#### Instructions to follow:
Without changing anything, transcribe all of the entries.

═════ Material provided ═════

(* ===================================================================== *)
(** * Hosting *)

Lemma kept_inv : kept Inv.
Proof.
  split.
  - intros a w. apply keeps_run_admin.
  - intros w w' Hw Hs. by eapply Inv_step.
  - by intros w a n.
Qed.
Lemma kept_identity nick key : kept (fun w => identities_ (server w) !! nick = Some key).
Proof.
  assert (forall w w' : W, identities_ (server w) !! nick = Some key -> step w w' ->
    identities_ (server w') !! nick = Some key) as Hstep.
  { intros w w' Hk Hs. eapply lookup_weaken; [exact Hk|]. by apply identities_step. }
  split; [|exact Hstep|by intros w a n]. intros a w Hk. eapply Hstep; [exact Hk|apply step_admin].
Qed.
Lemma kept_both (Q1 Q2 : W -> Prop) : kept Q1 -> kept Q2 -> kept (fun w => Q1 w /\ Q2 w).
Proof.
  intros [A1 B1 C1] [A2 B2 C2]. split.
  - intros a w [? ?]. auto.
  - intros w w' [? ?] Hs. eauto.
  - intros w a n [? ?]. auto.
Qed.

Lemma registered nick key (w : W) : (register_local_identity nick key w).1 = true ->
  identities_ (server (register_local_identity nick key w).2) !! nick = Some key.
Proof.
  unfold register_local_identity, bind, get. destruct (identity_available_for (server w) nick key); [done|].
  intros Hr. destruct (bind_identity_spec nick key w) as (_ & _ & _ & _ & _ & Hb). by apply Hb.
Qed.

(** The summary is that of the server, whatever was printed before. *)
Lemma open_house_details h m nick key fs (p : P) details : (open_house h m nick key fs p).1 = HostRuns details ->
  hosting_details fs (bound_port m) (host_tls h) (room_password h) (if enable_upnp h then router m else None)
    (local_network_addresses m) (advertised h) = inr details.
Proof.
  unfold open_house. do 6 (rewrite bind_fst; cbn beta zeta). set (d := hosting_details _ _ _ _ _ _ _).
  destruct d; [discriminate|]. rewrite bind_fst. cbn. destruct (publish_hosting _ _ _ _ _).1; congruence.
Qed.

Lemma host_program_runs h m nick key fs (p : P) details : hosted Inv p -> (host_program h m nick key fs p).1 = HostRuns details ->
  hosted (fun w => Inv w /\ identities_ (server w) !! nick = Some key) (host_program h m nick key fs p).2
  /\ hosting_details fs (bound_port m) (host_tls h) (room_password h) (if enable_upnp h then router m else None)
       (local_network_addresses m) (advertised h) = inr details.
Proof.
  intros Hp. unfold host_program. rewrite bind_fst, bind_snd.
  assert (keeps (hosted Inv) (server_call (register_local_identity nick key) false)) as Hi.
  { apply (hosted_admin Inv kept_inv _ _ (AdminRegisterLocal nick key)). intros w. unfold run_admin, ignore. by rewrite bind_snd. }
  specialize (Hi p Hp).
  destruct Hp as (w & Hw & Hinv). revert Hi. unfold server_call. rewrite Hw.
  set (w0 := World.put_system_reads _ _). pose proof (registered nick key w0) as Hr.
  destruct (register_local_identity nick key w0) as [[] w1]; [|discriminate].
  cbn [fst snd] in *. intros (w2 & [= <-] & Hi) Hs. split; [|by eapply open_house_details].
  apply hosted_open; [apply kept_both; [apply kept_inv|apply kept_identity]|].
  exists w1. split; [done|]. split; [done|]. exact (Hr eq_refl).
Qed.

Lemma hosts_chat_keeps Q context (p p' : P) : kept Q -> hosted Q p -> hosts_chat context p p' -> hosted Q p'.
Proof.
  intros HQ Hp. induction 1 as [|p1 input _ IH|p1 w w' _ IH Hw Hs]; [done|by apply hosted_input|].
  destruct IH as (w1 & Hw1 & Hq). rewrite Hw in Hw1. injection Hw1 as <-.
  exists w'. split; [done|]. eapply (kept_step Q HQ); [|exact Hs]. by apply (kept_screen Q HQ).
Qed.

Context (ready : S -> Prop) `{!StorageContract S ready}.

End hosting.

═════

#### Problem solution:
(* ===================================================================== *)
(** * Hosting *)

Lemma kept_inv : kept Inv.
Proof.
  split.
  - intros a w. apply keeps_run_admin.
  - intros w w' Hw Hs. by eapply Inv_step.
  - by intros w a n.
Qed.
Lemma kept_identity nick key : kept (fun w => identities_ (server w) !! nick = Some key).
Proof.
  assert (forall w w' : W, identities_ (server w) !! nick = Some key -> step w w' ->
    identities_ (server w') !! nick = Some key) as Hstep.
  { intros w w' Hk Hs. eapply lookup_weaken; [exact Hk|]. by apply identities_step. }
  split; [|exact Hstep|by intros w a n]. intros a w Hk. eapply Hstep; [exact Hk|apply step_admin].
Qed.
Lemma kept_both (Q1 Q2 : W -> Prop) : kept Q1 -> kept Q2 -> kept (fun w => Q1 w /\ Q2 w).
Proof.
  intros [A1 B1 C1] [A2 B2 C2]. split.
  - intros a w [? ?]. auto.
  - intros w w' [? ?] Hs. eauto.
  - intros w a n [? ?]. auto.
Qed.

Lemma registered nick key (w : W) : (register_local_identity nick key w).1 = true ->
  identities_ (server (register_local_identity nick key w).2) !! nick = Some key.
Proof.
  unfold register_local_identity, bind, get. destruct (identity_available_for (server w) nick key); [done|].
  intros Hr. destruct (bind_identity_spec nick key w) as (_ & _ & _ & _ & _ & Hb). by apply Hb.
Qed.

(** The summary is that of the server, whatever was printed before. *)
Lemma open_house_details h m nick key fs (p : P) details : (open_house h m nick key fs p).1 = HostRuns details ->
  hosting_details fs (bound_port m) (host_tls h) (room_password h) (if enable_upnp h then router m else None)
    (local_network_addresses m) (advertised h) = inr details.
Proof.
  unfold open_house. do 6 (rewrite bind_fst; cbn beta zeta). set (d := hosting_details _ _ _ _ _ _ _).
  destruct d; [discriminate|]. rewrite bind_fst. cbn. destruct (publish_hosting _ _ _ _ _).1; congruence.
Qed.

Lemma host_program_runs h m nick key fs (p : P) details : hosted Inv p -> (host_program h m nick key fs p).1 = HostRuns details ->
  hosted (fun w => Inv w /\ identities_ (server w) !! nick = Some key) (host_program h m nick key fs p).2
  /\ hosting_details fs (bound_port m) (host_tls h) (room_password h) (if enable_upnp h then router m else None)
       (local_network_addresses m) (advertised h) = inr details.
Proof.
  intros Hp. unfold host_program. rewrite bind_fst, bind_snd.
  assert (keeps (hosted Inv) (server_call (register_local_identity nick key) false)) as Hi.
  { apply (hosted_admin Inv kept_inv _ _ (AdminRegisterLocal nick key)). intros w. unfold run_admin, ignore. by rewrite bind_snd. }
  specialize (Hi p Hp).
  destruct Hp as (w & Hw & Hinv). revert Hi. unfold server_call. rewrite Hw.
  set (w0 := World.put_system_reads _ _). pose proof (registered nick key w0) as Hr.
  destruct (register_local_identity nick key w0) as [[] w1]; [|discriminate].
  cbn [fst snd] in *. intros (w2 & [= <-] & Hi) Hs. split; [|by eapply open_house_details].
  apply hosted_open; [apply kept_both; [apply kept_inv|apply kept_identity]|].
  exists w1. split; [done|]. split; [done|]. exact (Hr eq_refl).
Qed.

Lemma hosts_chat_keeps Q context (p p' : P) : kept Q -> hosted Q p -> hosts_chat context p p' -> hosted Q p'.
Proof.
  intros HQ Hp. induction 1 as [|p1 input _ IH|p1 w w' _ IH Hw Hs]; [done|by apply hosted_input|].
  destruct IH as (w1 & Hw1 & Hq). rewrite Hw in Hw1. injection Hw1 as <-.
  exists w'. split; [done|]. eapply (kept_step Q HQ); [|exact Hs]. by apply (kept_screen Q HQ).
Qed.

Context (ready : S -> Prop) `{!StorageContract S ready}.

End hosting.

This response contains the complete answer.